» **WHAT TO DO**
Below is a listing. Quote from it, exactly, the lines from the one containing "else baseMessage." down to the one containing "(** [MessageSchema.parse(input)]: [None]", both ends included, and nothing else.

» **GIVEN DATA**
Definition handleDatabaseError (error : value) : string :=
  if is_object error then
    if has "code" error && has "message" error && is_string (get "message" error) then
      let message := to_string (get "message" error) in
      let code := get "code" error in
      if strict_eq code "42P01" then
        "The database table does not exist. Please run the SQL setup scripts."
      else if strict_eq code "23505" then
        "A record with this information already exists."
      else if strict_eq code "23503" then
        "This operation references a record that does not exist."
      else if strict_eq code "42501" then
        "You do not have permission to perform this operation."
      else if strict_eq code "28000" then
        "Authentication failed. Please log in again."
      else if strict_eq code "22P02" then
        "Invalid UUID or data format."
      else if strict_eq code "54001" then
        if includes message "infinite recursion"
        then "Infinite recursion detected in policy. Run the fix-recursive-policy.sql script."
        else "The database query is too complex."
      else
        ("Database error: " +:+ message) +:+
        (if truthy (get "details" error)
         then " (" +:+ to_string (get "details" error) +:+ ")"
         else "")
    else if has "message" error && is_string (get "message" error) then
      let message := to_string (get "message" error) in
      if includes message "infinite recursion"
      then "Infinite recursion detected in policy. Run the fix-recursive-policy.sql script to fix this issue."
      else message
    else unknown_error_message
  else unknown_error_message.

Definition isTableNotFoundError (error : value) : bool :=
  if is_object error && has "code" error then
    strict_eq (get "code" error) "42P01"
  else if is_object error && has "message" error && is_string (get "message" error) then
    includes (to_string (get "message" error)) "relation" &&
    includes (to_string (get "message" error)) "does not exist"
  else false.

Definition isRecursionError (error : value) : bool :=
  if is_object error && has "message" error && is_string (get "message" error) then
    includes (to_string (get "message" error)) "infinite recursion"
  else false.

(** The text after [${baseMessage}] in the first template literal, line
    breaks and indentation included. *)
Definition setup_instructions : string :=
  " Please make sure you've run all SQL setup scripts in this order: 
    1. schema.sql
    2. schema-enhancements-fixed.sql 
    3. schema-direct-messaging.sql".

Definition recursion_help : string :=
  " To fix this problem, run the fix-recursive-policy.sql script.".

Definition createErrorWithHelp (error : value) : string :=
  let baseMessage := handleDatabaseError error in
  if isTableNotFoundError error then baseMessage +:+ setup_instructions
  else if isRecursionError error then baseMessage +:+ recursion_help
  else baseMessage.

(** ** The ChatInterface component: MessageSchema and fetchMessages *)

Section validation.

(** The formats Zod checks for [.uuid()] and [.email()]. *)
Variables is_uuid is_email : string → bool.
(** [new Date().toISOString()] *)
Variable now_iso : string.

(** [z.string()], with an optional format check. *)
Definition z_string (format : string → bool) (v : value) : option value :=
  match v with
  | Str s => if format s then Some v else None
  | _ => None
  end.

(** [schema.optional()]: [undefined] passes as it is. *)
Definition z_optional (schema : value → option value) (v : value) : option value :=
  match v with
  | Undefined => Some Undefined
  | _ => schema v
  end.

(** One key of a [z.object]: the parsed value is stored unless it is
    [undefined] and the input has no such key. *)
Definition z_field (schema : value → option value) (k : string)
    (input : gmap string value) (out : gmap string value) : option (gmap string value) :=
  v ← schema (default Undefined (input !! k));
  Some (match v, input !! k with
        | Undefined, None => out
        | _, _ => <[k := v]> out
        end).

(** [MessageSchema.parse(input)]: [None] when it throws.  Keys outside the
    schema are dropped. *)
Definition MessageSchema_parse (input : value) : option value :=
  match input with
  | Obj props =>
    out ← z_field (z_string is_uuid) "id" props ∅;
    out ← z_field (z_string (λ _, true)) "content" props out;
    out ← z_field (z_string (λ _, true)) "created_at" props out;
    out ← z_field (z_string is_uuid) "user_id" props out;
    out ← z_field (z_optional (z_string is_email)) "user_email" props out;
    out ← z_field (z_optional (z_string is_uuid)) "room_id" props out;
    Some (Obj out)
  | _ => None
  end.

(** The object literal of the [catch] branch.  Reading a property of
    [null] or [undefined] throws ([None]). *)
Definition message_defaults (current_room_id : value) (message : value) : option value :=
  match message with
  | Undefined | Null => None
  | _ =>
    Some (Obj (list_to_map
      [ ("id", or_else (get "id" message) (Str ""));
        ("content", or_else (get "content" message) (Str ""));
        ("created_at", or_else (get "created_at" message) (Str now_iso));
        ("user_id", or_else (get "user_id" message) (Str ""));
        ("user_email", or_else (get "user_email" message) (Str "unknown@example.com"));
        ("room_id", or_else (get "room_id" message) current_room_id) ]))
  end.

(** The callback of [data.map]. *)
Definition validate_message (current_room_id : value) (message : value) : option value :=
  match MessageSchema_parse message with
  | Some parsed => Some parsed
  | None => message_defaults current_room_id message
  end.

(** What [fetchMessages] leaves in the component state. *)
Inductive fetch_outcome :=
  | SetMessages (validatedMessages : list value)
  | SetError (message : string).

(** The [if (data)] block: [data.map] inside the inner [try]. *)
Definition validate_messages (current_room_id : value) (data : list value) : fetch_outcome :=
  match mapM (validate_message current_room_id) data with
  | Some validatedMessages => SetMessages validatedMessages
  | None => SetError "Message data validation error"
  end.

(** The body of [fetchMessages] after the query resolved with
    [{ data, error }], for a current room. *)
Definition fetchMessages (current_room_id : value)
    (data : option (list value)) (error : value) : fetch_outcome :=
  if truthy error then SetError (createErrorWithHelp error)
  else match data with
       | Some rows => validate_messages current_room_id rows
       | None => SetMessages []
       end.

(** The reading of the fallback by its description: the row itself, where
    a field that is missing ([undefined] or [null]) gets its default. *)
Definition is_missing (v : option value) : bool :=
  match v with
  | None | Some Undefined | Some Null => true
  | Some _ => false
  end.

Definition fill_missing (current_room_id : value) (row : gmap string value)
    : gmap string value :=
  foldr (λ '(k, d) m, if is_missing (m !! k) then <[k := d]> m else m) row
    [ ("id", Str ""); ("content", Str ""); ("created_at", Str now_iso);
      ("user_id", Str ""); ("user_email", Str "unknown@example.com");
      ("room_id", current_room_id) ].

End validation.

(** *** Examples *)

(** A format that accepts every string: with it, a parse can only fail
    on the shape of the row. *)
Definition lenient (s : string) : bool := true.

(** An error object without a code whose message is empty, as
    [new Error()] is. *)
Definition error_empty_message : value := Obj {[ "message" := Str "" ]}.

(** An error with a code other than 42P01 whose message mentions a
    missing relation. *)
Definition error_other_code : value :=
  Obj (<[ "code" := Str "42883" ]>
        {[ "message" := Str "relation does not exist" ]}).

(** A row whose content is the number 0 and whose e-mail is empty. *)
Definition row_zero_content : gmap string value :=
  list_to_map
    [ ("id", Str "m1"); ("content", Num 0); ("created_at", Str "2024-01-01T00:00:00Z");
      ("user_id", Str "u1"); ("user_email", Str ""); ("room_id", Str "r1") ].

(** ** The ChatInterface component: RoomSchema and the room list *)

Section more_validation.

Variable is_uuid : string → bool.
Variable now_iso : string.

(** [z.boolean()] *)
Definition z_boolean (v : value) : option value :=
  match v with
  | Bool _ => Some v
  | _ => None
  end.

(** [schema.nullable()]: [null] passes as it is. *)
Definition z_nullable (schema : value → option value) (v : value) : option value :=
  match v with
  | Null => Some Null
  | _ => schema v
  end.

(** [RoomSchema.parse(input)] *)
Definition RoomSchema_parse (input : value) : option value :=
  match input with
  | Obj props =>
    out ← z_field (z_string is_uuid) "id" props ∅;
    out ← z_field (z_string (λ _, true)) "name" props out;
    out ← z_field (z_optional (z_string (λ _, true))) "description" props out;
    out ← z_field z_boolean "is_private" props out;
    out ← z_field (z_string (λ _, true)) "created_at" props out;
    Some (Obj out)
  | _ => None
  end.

» **RESULT OF THIS EXERCISE**
  else baseMessage.

(** ** The ChatInterface component: MessageSchema and fetchMessages *)

Section validation.

(** The formats Zod checks for [.uuid()] and [.email()]. *)
Variables is_uuid is_email : string → bool.
(** [new Date().toISOString()] *)
Variable now_iso : string.

(** [z.string()], with an optional format check. *)
Definition z_string (format : string → bool) (v : value) : option value :=
  match v with
  | Str s => if format s then Some v else None
  | _ => None
  end.

(** [schema.optional()]: [undefined] passes as it is. *)
Definition z_optional (schema : value → option value) (v : value) : option value :=
  match v with
  | Undefined => Some Undefined
  | _ => schema v
  end.

(** One key of a [z.object]: the parsed value is stored unless it is
    [undefined] and the input has no such key. *)
Definition z_field (schema : value → option value) (k : string)
    (input : gmap string value) (out : gmap string value) : option (gmap string value) :=
  v ← schema (default Undefined (input !! k));
  Some (match v, input !! k with
        | Undefined, None => out
        | _, _ => <[k := v]> out
        end).

(** [MessageSchema.parse(input)]: [None] when it throws.  Keys outside the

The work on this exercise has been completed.